Helen took his arm.

“That is so good of you, Uncle Rupert,” she said; “but I think I should like to go quite away, if father will let me. I think I should like to go to Cambridge. Martin is there. And Martin is so good for one, if one is, well, not very happy.”

“Yes; that is a good plan. You can stay with Susan. My dear, I’m more sorry for you than I can tell you, and also I am as sorry for your father. You and I both know him, and we both love him, and, though we are made very differently, we know how—how splendid he is. And how big.”
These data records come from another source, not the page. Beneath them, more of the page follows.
(* ===== verification/MemoryDerived.v ===== *)
(** * MemoryDerived: derived memory, its identities and its lifecycle

    Models src/sessionmemory/derived.go, derived_id.go and derived_validation.go:
    atoms, scenarios and profiles with their provenance, the identities derived
    from content and provenance, the validation of complete revisions and of
    model candidates, and the revision and source lifecycles. *)

From Stdlib Require Import ZArith Lia Ascii String.
From stdpp Require Import base numbers list gmap strings sorting relations.
From S2P Require Import Prelude.
From S2P Require Import GoStrings.
From S2P Require Import Sha256.
From S2P Require Import MemoryTypes.
From S2P Require Import MemoryRecords.

Local Open Scope string_scope.
Local Open Scope list_scope.
Local Open Scope Z_scope.

Definition DerivedSchemaVersionV1 : string := "session-memory-derived/v1".
Definition MaxDerivedTurnTextBytes : Z := 256 * 1024.
Definition MaxCandidateCount : Z := 32.
Definition MaxDerivedTextBytes : Z := 32 * 1024.
Definition MaxSnapshotItems : Z := 2048.
Definition MaxSearchQueryBytes : Z := 4096.

(** ** Closed vocabularies: the value must be one of a list. *)
Definition one_of (values : list string) (v : string) (message : string) : result unit :=
  reject_if (negb (bool_decide (v ∈ values))) (invalidDerived message).

Definition DerivedKindAtom : string := "atom".
Definition DerivedKindScenario : string := "scenario".
Definition DerivedKindProfile : string := "profile".
Definition DerivedKind_Validate (k : string) : result unit :=
  one_of [DerivedKindAtom; DerivedKindScenario; DerivedKindProfile] k "unsupported derived kind".

Definition AtomCategory_Validate (c : string) : result unit :=
  one_of ["fact"; "preference"; "constraint"; "decision"; "event"] c "unsupported atom category".

Definition RevisionStateActive : string := "active".
Definition RevisionStateSuperseded : string := "superseded".
Definition RevisionStateInvalidated : string := "invalidated".
Definition RevisionState_Validate (s : string) : result unit :=
  one_of [RevisionStateActive; RevisionStateSuperseded; RevisionStateInvalidated] s
    "unsupported revision state".

Definition SourceStateActive : string := "active".
Definition SourceStateForgotten : string := "forgotten".
Definition SourceState_Validate (s : string) : result unit :=
  one_of [SourceStateActive; SourceStateForgotten] s "unsupported source state".

Definition CandidateRelationNew : string := "new".
Definition CandidateRelationCoexist : string := "coexist".
Definition CandidateRelationSupersede : string := "supersede".
Definition CandidateRelation_Validate (r : string) : result unit :=
  one_of [CandidateRelationNew; CandidateRelationCoexist; CandidateRelationSupersede] r
    "unsupported candidate relation".

Definition OperationStageAtoms : string := "atoms".
Definition OperationStageScenarios : string := "scenarios".
Definition OperationStageProfile : string := "profile".
Definition OperationStage_Validate (s : string) : result unit :=
  one_of [OperationStageAtoms; OperationStageScenarios; OperationStageProfile] s
    "unsupported operation stage".

Definition ProfileDispositionSkip : string := "skip".
Definition ProfileDispositionUpsert : string := "upsert".
Definition ProfileDisposition_Validate (d : string) : result unit :=
  one_of [ProfileDispositionSkip; ProfileDispositionUpsert] d
    "unsupported profile candidate disposition".

(** ** Records *)
Record DerivationRef := mkDerivationRef {
  dr_Pipeline : string; dr_Policy : string; dr_Prompt : string; dr_Model : string }.
#[export] Instance DerivationRef_eq_dec : EqDecision DerivationRef.
Proof. solve_decision. Defined.

Definition LegacyDerivationRef : DerivationRef :=
  mkDerivationRef "legacy-v1" "legacy-v1" "legacy-v1" "legacy-v1".

Record SourceRef := mkSourceRef {
  so_Scope : Scope; so_ExportID : string; so_SessionID : string; so_SourceTurnID : string }.
#[export] Instance SourceRef_eq_dec : EqDecision SourceRef.
Proof. solve_decision. Defined.

Record RevisionRef := mkRevisionRef { rr_ItemID : string; rr_RevisionID : string }.
#[export] Instance RevisionRef_eq_dec : EqDecision RevisionRef.
Proof. solve_decision. Defined.

Record Provenance := mkProvenance {
  pv_RawSources : list SourceRef; pv_ParentRevisions : list RevisionRef }.

Record RevisionMeta := mkRevisionMeta {
  rm_SchemaVersion : string; rm_Kind : string; rm_ItemID : string; rm_RevisionID : string;
  rm_Revision : Z; rm_OperationID : string; rm_Scope : Scope; rm_State : string;
  rm_Provenance : Provenance; rm_CreatedAt : Z; rm_Supersedes : option RevisionRef }.

Record Atom := mkAtom {
  at_Meta : RevisionMeta; at_Category : string; at_Text : string; at_Relation : string;
  at_RelatedRevision : option RevisionRef }.
Record Scenario := mkScenario {
  sn_Meta : RevisionMeta; sn_TopicKey : string; sn_Title : string; sn_Summary : string }.
Record Profile := mkProfile { pf_Meta : RevisionMeta; pf_Summary : string }.

Record AtomCandidate := mkAtomCandidate {
  ac_Category : string; ac_Text : string; ac_Relation : string; ac_Target : option RevisionRef }.
Record ScenarioCandidate := mkScenarioCandidate {
  scc_TopicKey : string; scc_Title : string; scc_Summary : string; scc_Atoms : list RevisionRef;
  scc_Supersedes : option RevisionRef }.
Record ProfileCandidate := mkProfileCandidate {
  pc_Disposition : string; pc_Summary : string; pc_Atoms : list RevisionRef;
  pc_Scenarios : list RevisionRef; pc_Supersedes : option RevisionRef }.

Record OperationOutcome := mkOperationOutcome {
  oo_SchemaVersion : string; oo_OperationID : string; oo_Stage : string; oo_Scope : Scope;
  oo_ScopeVersion : Z; oo_Revisions : list RevisionRef }.
Record BoundaryOutcome := mkBoundaryOutcome {
  bo_SchemaVersion : string; bo_Scope : Scope; bo_Scenarios : OperationOutcome;
  bo_Profile : OperationOutcome }.

(** ** Reference validation *)
Definition DerivationRef_Validate (r : DerivationRef) : result unit :=
  for_each (λ field, reject_if (negb (isCanonicalID field))
      (invalidDerived "derivation fingerprint is required"))
    [dr_Pipeline r; dr_Policy r; dr_Prompt r; dr_Model r].

Definition SourceRef_Validate (r : SourceRef) : result unit :=
  _ ← Scope_Validate (so_Scope r);
  _ ← reject_if (negb (isCanonicalID (so_ExportID r))) (invalidDerived "source export id is required");
  _ ← reject_if (negb (isCanonicalID (so_SessionID r))) (invalidDerived "source session id is required");
  reject_if (negb (isCanonicalID (so_SourceTurnID r))) (invalidDerived "source turn id is required").

Definition RevisionRef_Validate (r : RevisionRef) : result unit :=
  _ ← reject_if (negb (isCanonicalID (rr_ItemID r))) (invalidDerived "derived item id is required");
  reject_if (negb (isCanonicalID (rr_RevisionID r))) (invalidDerived "derived revision id is required").
(* ===== verification/MemoryReconciler.v ===== *)
(** * MemoryReconciler: from untrusted candidates to application-owned identities

    Models src/sessionmemory/reconciler.go: the policy that turns one semantic
    candidate and a bounded view of the active memory into an item, a revision
    identity and a lifecycle event. *)

From Stdlib Require Import ZArith Lia Ascii String.
From stdpp Require Import base numbers list gmap strings.
From S2P Require Import Prelude.
From S2P Require Import GoStrings.
From S2P Require Import Sha256.
From S2P Require Import GoTimeJson.
From S2P Require Import MemoryTypes.
From S2P Require Import MemoryRecords.
From S2P Require Import MemoryDerived.

Local Open Scope string_scope.
Local Open Scope list_scope.
Local Open Scope Z_scope.

Definition ReconciliationActionCreate : string := "create".
Definition ReconciliationActionSupersede : string := "supersede".

Record SemanticCandidate := mkSemanticCandidate {
  sem_Kind : string; sem_Subject : string; sem_Predicate : string; sem_Qualifiers : list string;
  sem_Memory : MemoryCandidate }.

Record PolicyRegistry := mkPolicy { pol_Version : string }.

Record Reconciliation := mkReconciliation {
  rc_Action : string; rc_Item : MemoryItem; rc_Supersedes : option MemoryItem;
  rc_RevisionID : string; rc_Provenance : list EvidenceRef; rc_Lifecycle : LifecycleEvent }.

Record ActiveMemoryItem := mkActiveMemoryItem {
  ai_Item : MemoryItem; ai_Evidence : list EvidenceRef }.

(** ** Identities *)
Definition reconciliation_preimage (kind : string) (parts : list string) : string :=
  framed_all 8 (MemorySchemaVersionV2 :: kind :: parts).
Definition reconciliationID (kind : string) (parts : list string) : string :=
  "session-memory:v2:" +:+ kind +:+ ":" +:+ sha256_hex (reconciliation_preimage kind parts).

Definition canonicalSemanticPart (value : string) : result string :=
  let value := ToLower (strings_Join (Fields value) " ") in
  _ ← reject_if (bool_decide (value = "") || (maxMemoryTextBytes <? len value))
        (invalidDerived "semantic candidate part is invalid");
  Ok value.

Definition sameEventEvidence (left right : list EvidenceRef) : bool :=
  existsb (λ a, existsb (λ b, bool_decide (ev_SourceID a = ev_SourceID b) &&
                              bool_decide (ev_MessageID a = ev_MessageID b)) right) left.

Definition NUL : string := String "000"%char "".

Definition state_key (version scopeKey subject predicate : string) (qualifiers : list string) : string :=
  reconciliationID "key" [version; scopeKey; subject; predicate; strings_Join qualifiers NUL].
Definition state_item_id (scopeKey memoryKey : string) : string :=
  reconciliationID "item" [scopeKey; memoryKey].
Definition event_item_id (scopeKey sourceID messageID eventAt subject predicate : string)
    (qualifiers : list string) : string :=
  reconciliationID "event"
    [scopeKey; sourceID; messageID; eventAt; subject; predicate; strings_Join qualifiers NUL].

(** The item a candidate names before the active view is consulted; [first] is its
    first evidence reference. *)
Definition candidate_item (version : string) (scope : Scope) (candidate : SemanticCandidate)
    (first : EvidenceRef) (subject predicate : string) (qualifiers : list string) : MemoryItem :=
  if bool_decide (sem_Kind candidate = MemoryKindState) then
    let key := state_key version (sc_Key scope) subject predicate qualifiers in
    mkMemoryItem (state_item_id (sc_Key scope) key) scope (sem_Kind candidate) key
  else
    let eventAt := match tp_EventAt (mc_Temporal (sem_Memory candidate)) with
                   | Some t => Format_RFC3339Nano t
                   | None => ""
                   end in
    mkMemoryItem
      (event_item_id (sc_Key scope) (ev_SourceID first) (ev_MessageID first) eventAt subject predicate
        qualifiers) scope (sem_Kind candidate) "".

(** The loop over the active view: (the item, its match). *)
Fixpoint match_active (scope : Scope) (candidate : SemanticCandidate) (item : MemoryItem)
    (matched : option MemoryItem) (active : list ActiveMemoryItem) :
    result (MemoryItem * option MemoryItem) :=
  match active with
  | [] => Ok (item, matched)
  | existing :: active =>
      let e := ai_Item existing in
      _ ← reject_if (negb (is_ok (MemoryItem_Validate e)) || negb (bool_decide (mi_Scope e = scope)))
            (PermanentError CodeScopeViolation "reconciliation active item is invalid or foreign" None);
      '(item, matched) ←
        (if bool_decide (sem_Kind candidate = MemoryKindState) &&
            bool_decide (mi_MemoryKey e = mi_MemoryKey item) then
           _ ← reject_if (negb (bool_decide (matched = None)))
                 (invalidDerived "reconciliation has ambiguous active state matches");
           Ok (item, Some e)
         else Ok (item, matched));
      '(item, matched) ←
        (if bool_decide (sem_Kind candidate = MemoryKindEvent) &&
            sameEventEvidence (ai_Evidence existing) (mc_Evidence (sem_Memory candidate)) then
           _ ← reject_if (negb (bool_decide (matched = None)))
                 (invalidDerived "reconciliation has ambiguous active event matches");
           Ok (mkMemoryItem (mi_ItemID e) (mi_Scope item) (mi_Kind item) (mi_MemoryKey item), Some e)
         else Ok (item, matched));
      match_active scope candidate item matched active
  end.

Definition ReconcileActive (p : PolicyRegistry) (scope : Scope) (candidate : SemanticCandidate)
    (active : list ActiveMemoryItem) : result Reconciliation :=
  _ ← Scope_Validate scope;
  _ ← reject_if (negb (isCanonicalID (pol_Version p)))
        (invalidDerived "reconciliation policy version is required");
  _ ← MemoryCandidate_Validate (sem_Memory candidate);
  _ ← reject_if (negb (bool_decide (sem_Kind candidate = mc_Kind (sem_Memory candidate))))
        (invalidDerived "semantic candidate kind does not match memory candidate");
  subject ← canonicalSemanticPart (sem_Subject candidate);
  predicate ← canonicalSemanticPart (sem_Predicate candidate);
  qualifiers ← map_check canonicalSemanticPart (sem_Qualifiers candidate);
  _ ← reject_if (MaxSnapshotItems <? Zlength active)
        (limitExceeded "reconciliation active view exceeds the limit");
  match mc_Evidence (sem_Memory candidate) with
  | [] => Err (invalidDerived "memory candidate evidence is invalid")  (* refused above *)
  | first :: _ =>
      let item := candidate_item (pol_Version p) scope candidate first subject predicate qualifiers in
      _ ← MemoryItem_Validate item;
      '(item, matched) ← match_active scope candidate item None active;
      let revisionID := reconciliationID "revision"
        [mi_ItemID item; ev_SourceID first; ev_MessageID first; mc_Statement (sem_Memory candidate)] in
      let action := match matched with
                    | None => ReconciliationActionCreate
                    | Some _ => ReconciliationActionSupersede
                    end in
      let lifecycle := mkLifecycleEvent (reconciliationID "lifecycle" [revisionID; action]) revisionID
        (match matched with None => LifecycleEventActivate | Some _ => LifecycleEventSupersede end)
        (tp_ObservedAt (mc_Temporal (sem_Memory candidate))) in
      _ ← LifecycleEvent_Validate lifecycle;
      Ok (mkReconciliation action item matched revisionID (mc_Evidence (sem_Memory candidate)) lifecycle)
  end.

(** [Reconcile]: an active view without evidence. *)
Definition Reconcile (p : PolicyRegistry) (scope : Scope) (candidate : SemanticCandidate)
    (active : list MemoryItem) : result Reconciliation :=
  ReconcileActive p scope candidate (map (λ item, mkActiveMemoryItem item []) active).

(** ** The active view *)

(** Whether an active entry is the one the candidate refers to. *)
Definition hit (candidate : SemanticCandidate) (key : string) (existing : ActiveMemoryItem) : bool :=
  (bool_decide (sem_Kind candidate = MemoryKindState) && bool_decide (mi_MemoryKey (ai_Item existing) = key)) ||
  (bool_decide (sem_Kind candidate = MemoryKindEvent) &&
   sameEventEvidence (ai_Evidence existing) (mc_Evidence (sem_Memory candidate))).

(** The item after a match: an event takes over the identity of what it edits. *)
Definition adopt (candidate : SemanticCandidate) (item e : MemoryItem) : MemoryItem :=
  if bool_decide (sem_Kind candidate = MemoryKindEvent)
  then mkMemoryItem (mi_ItemID e) (mi_Scope item) (mi_Kind item) (mi_MemoryKey item) else item.

Definition settled (candidate : SemanticCandidate) (item : MemoryItem) (hits : list ActiveMemoryItem)
    (res : MemoryItem * option MemoryItem) : Prop :=
  match hits with
  | [] => res = (item, None)
  | [x] => res = (adopt candidate item (ai_Item x), Some (ai_Item x))
  | _ => False
  end.

Definition active_ok (scope : Scope) (x : ActiveMemoryItem) : Prop :=
  MemoryItem_Validate (ai_Item x) = Ok tt ∧ mi_Scope (ai_Item x) = scope.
“I know,” said she. “I feel that if I could only persuade myself he was narrow I should care less. But his huge, singlehearted devotion to—to God cannot possibly be called narrow.”

They walked on in silence a little.

“But that is all I can do for you, Helen,” said he. “Nobody can really help you except yourself; we can only alleviate things a bit. You have made your choice, absolutely, I gather?”

“Am I being a selfish, egotistic little brute, Uncle Rupert?” she asked.

“Not according to my view, which is that when a thing concerns you so intimately and vitally as this it is nobody else’s business. Not even your father’s,” he added.

A good deal of persuasion, as Lord Flintshire found, was needed. At first his brother would not hear of Helen’s going, for he said that her departure was shirking the situation. What made him yield was the suggestion that the situation, if not shirked, might make her really ill. And a hurried interchange of telegrams led to her arrival at Cambridge the next evening.

The expedition to-day had started rather silently, and Martin decided that, as Helen did not at present want to talk about her affairs, the best thing to do was to be completely futile, foolish, and garrulous. For years he and Helen had adopted this method of treating each other’s depression, and it was sufficient for one to say “Hump. Play the fool,” for the other to understand that until further notice he had to talk rot. This was a device, by the way, which neither had ever employed when Mr. Challoner was in a similar mood. He would probably not have understood it.